Scan the records that follow, and whenever a line has the word "maxAttempts", copy it.

Stored items:
---+---

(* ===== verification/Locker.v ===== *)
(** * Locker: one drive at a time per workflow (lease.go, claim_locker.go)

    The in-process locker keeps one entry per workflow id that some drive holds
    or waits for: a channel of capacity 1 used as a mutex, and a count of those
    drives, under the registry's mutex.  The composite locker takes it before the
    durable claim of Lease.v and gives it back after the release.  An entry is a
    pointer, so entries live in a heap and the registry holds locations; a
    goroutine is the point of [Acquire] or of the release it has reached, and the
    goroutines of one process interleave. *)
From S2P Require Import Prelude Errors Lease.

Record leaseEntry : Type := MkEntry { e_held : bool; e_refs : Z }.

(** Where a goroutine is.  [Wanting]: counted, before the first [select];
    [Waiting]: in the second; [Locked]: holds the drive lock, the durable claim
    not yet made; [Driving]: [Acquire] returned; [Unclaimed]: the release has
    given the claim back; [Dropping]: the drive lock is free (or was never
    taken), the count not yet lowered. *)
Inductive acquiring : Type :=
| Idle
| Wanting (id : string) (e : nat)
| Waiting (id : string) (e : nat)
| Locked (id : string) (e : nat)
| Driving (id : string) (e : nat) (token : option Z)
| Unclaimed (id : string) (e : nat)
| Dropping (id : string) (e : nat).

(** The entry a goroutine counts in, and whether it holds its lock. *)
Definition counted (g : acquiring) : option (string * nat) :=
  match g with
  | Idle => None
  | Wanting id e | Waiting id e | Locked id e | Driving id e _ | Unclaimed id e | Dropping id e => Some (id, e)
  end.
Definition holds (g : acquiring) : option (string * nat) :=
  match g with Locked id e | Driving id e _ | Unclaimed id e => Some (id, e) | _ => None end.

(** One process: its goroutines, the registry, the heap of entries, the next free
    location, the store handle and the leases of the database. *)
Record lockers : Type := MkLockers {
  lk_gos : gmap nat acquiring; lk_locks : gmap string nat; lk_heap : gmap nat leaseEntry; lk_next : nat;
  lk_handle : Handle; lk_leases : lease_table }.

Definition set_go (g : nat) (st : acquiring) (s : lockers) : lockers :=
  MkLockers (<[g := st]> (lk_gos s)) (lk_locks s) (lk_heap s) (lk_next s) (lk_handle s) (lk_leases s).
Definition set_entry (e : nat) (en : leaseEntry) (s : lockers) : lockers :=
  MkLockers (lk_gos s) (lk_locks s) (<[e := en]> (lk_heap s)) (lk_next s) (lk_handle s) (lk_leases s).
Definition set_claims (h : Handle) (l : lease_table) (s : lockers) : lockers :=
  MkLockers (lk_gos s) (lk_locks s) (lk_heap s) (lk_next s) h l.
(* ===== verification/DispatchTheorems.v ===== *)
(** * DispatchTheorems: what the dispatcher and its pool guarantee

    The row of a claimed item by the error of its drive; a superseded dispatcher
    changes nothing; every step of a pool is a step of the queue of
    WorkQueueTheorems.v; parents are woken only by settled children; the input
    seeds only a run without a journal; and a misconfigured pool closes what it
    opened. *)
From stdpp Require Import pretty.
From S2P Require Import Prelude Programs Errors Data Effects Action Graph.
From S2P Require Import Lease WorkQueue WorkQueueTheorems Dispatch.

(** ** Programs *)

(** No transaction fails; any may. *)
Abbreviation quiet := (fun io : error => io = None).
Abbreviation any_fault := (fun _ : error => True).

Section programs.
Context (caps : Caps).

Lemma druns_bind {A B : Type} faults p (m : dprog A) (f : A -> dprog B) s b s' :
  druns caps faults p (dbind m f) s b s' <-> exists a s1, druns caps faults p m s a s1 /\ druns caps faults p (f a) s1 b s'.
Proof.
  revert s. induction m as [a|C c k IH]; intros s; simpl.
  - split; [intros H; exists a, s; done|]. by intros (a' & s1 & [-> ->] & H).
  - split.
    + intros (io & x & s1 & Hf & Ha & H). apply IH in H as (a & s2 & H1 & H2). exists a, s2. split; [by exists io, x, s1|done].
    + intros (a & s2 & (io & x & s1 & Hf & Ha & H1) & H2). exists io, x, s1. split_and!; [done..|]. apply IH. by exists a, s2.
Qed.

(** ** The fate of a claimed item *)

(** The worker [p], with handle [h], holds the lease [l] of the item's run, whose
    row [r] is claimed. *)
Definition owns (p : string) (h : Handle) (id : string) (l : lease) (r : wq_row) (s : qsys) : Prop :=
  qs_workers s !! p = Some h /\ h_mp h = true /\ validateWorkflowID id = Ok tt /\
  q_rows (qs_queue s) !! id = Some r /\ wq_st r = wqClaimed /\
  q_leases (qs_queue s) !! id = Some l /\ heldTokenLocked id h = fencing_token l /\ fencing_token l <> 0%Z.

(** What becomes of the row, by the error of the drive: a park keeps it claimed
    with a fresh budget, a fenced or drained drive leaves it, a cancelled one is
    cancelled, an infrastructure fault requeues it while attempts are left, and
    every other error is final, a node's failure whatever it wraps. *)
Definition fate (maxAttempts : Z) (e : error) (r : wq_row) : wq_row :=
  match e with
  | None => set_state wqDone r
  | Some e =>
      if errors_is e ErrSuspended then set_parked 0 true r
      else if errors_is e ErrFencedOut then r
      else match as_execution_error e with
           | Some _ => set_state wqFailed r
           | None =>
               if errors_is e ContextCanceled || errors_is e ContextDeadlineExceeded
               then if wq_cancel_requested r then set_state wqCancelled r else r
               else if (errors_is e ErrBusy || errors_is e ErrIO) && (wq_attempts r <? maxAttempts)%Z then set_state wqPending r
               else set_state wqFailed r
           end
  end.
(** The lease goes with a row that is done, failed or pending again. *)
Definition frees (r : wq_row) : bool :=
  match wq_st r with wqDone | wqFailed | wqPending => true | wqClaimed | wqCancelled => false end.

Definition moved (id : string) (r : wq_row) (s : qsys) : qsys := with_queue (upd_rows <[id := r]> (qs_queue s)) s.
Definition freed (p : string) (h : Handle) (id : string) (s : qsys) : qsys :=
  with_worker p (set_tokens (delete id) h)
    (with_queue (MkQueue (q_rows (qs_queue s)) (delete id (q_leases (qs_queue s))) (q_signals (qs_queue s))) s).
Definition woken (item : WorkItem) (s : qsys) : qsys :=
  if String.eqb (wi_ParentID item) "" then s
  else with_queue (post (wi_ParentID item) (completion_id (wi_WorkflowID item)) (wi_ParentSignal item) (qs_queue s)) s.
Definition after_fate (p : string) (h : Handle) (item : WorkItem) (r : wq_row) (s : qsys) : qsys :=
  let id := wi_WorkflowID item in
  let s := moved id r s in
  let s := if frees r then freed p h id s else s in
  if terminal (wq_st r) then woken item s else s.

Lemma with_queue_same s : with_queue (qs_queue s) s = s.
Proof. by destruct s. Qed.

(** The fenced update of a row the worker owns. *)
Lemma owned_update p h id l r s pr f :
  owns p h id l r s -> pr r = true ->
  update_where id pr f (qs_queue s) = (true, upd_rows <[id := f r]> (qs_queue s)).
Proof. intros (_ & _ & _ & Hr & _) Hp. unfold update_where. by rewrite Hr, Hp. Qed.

---+---

• SOLUTION TO THE PROBLEM:
Definition fate (maxAttempts : Z) (e : error) (r : wq_row) : wq_row :=
               else if (errors_is e ErrBusy || errors_is e ErrIO) && (wq_attempts r <? maxAttempts)%Z then set_state wqPending r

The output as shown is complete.